__Provided records__.
Lemma insert_tick_read_back_witness :
  exists rows,
    Database.get_ticks Database.no_faults
      (Database.insert_tick Sample.isoformat Sample.float_str
         Database.no_faults Database.empty_db "btcusdt" 5 100 1)
      "btcusdt" 0 10 = inr rows
    /\ Database.mkTickData "btcusdt_5_100/1_1/1" "btcusdt" 5 100 1 ∈ rows.
Proof.
  destruct (insert_tick_read_back Sample.isoformat Sample.float_str
              Database.no_faults Database.no_faults Database.empty_db
              "btcusdt" 5 100 1 0 10 no_faults_writes_ok eq_refl)
    as (rows & syms & Hr & Hin & _).
  - lia.
  - exists rows. split; [exact Hr | exact Hin].
Defined.

Lemma get_symbols_distinct_witness :
  exists syms,
    Database.get_symbols Database.no_faults demo_db = inr syms
    /\ NoDup syms.
Proof.
  destruct (get_symbols_distinct Database.no_faults demo_db eq_refl)
    as (syms & Hs & Hn & _).
  exists syms. split; [exact Hs | exact Hn].
Defined.

Lemma get_ticks_limit_latest_witness :
  exists rows,
    Database.get_ticks_limit Database.no_faults demo_db EmptyString 0 3000000 1
    = inr rows
    /\ length rows = 1%nat.
Proof.
  destruct (get_ticks_limit_latest Database.no_faults demo_db EmptyString
              0 3000000 1
              (Pd.sort_by Database.tick_timestamp
                 (matching_ticks demo_db EmptyString 0 3000000)) eq_refl)
    as (rows & rest & Hr & _ & _ & Hl & _).
  exists rows. split; [exact Hr | exact Hl].
Defined.

(** ** Reading bars back *)

Section BarQueries.
Import Py Pd Database.

Variable isoformat : datetime -> string.

#[local] Abbreviation insert_ohlc := (insert_ohlc isoformat).
#[local] Abbreviation make_ohlc_id := (make_ohlc_id isoformat).
#[local] Abbreviation make_ohlc_row := (make_ohlc_row isoformat).

(** A filter on a string column that an empty string switches off. *)
Definition passes (wanted actual : string) : Prop :=
  wanted = EmptyString \/ actual = wanted.

Lemma get_ohlc_elem F d sym tf s e r :
  on_query F = None ->
  exists rows,
    get_ohlc F d (Some sym) (Some tf) (Some s) (Some e) = inr rows
    /\ StronglySorted (key_le ohlc_timestamp) rows
    /\ (r ∈ rows
        <-> (exists id, ohlc d !! id = Some r)
            /\ passes sym (ohlc_symbol r)
            /\ passes tf (ohlc_timeframe r)
            /\ s <= ohlc_timestamp r <= e).
Proof.
  clear isoformat.
  intros Hq. unfold get_ohlc, passes. rewrite Hq. simpl. eexists.
  split; [done |]. split; [apply sort_by_sorted |].
  rewrite sort_by_elem, !elem_of_bfilter, !Z.leb_le.
  destruct (String.eqb_spec sym EmptyString) as [E1 | E1];
    destruct (String.eqb_spec tf EmptyString) as [E2 | E2];
    rewrite ?elem_of_bfilter, values_elem, ?String.eqb_eq; tauto.
Qed.

(** X7.  A bar written with [insert_ohlc] can be read back: [get_ohlc]
    for its symbol and timeframe over any window that holds its timestamp
    returns it with the values just written; the answer is in ascending
    time order and holds only stored bars of that symbol and timeframe
    inside the window. *)
Theorem insert_ohlc_read_back (F F' : faults) (d : Database.t)
    (sym : string) (ts : datetime) (tf : string) (o h l c v : Q)
    (s e : datetime) :
  on_merge F (make_ohlc_id sym ts tf) = None ->
  on_commit F = None ->
  on_query F' = None ->
  s <= ts <= e ->
  exists rows,
    get_ohlc F' (insert_ohlc F d sym ts tf o h l c v)
      (Some sym) (Some tf) (Some s) (Some e) = inr rows
    /\ make_ohlc_row sym ts tf o h l c v ∈ rows
    /\ StronglySorted (key_le ohlc_timestamp) rows
    /\ forall r, r ∈ rows ->
         passes sym (ohlc_symbol r) /\ passes tf (ohlc_timeframe r)
         /\ s <= ohlc_timestamp r <= e.
Proof.
  intros Hm Hc Hq Hts.
  pose proof (insert_ohlc_stored isoformat F d sym ts tf o h l c v Hm Hc) as E.
  destruct (get_ohlc_elem F' (insert_ohlc F d sym ts tf o h l c v) sym tf s e
              (make_ohlc_row sym ts tf o h l c v) Hq)
    as (rows & Hr & Hs & Hin).
  exists rows. split; [done |]. split; [| split; [done |]].
  - apply Hin. split.
    + exists (make_ohlc_id sym ts tf). rewrite E. simpl.
      by rewrite lookup_insert_eq.
    + unfold passes. simpl. auto.
  - intros r Hrin.
    destruct (get_ohlc_elem F' (insert_ohlc F d sym ts tf o h l c v)
                sym tf s e r Hq) as (rows' & Hr' & _ & Hin').
    rewrite Hr in Hr'. injection Hr' as <-. apply Hin' in Hrin. tauto.
Qed.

__Brief__.
Check the entries above for the word "bars" and copy every line where it turns up.

__Solution__.
(** ** Reading bars back *)
    time order and holds only stored bars of that symbol and timeframe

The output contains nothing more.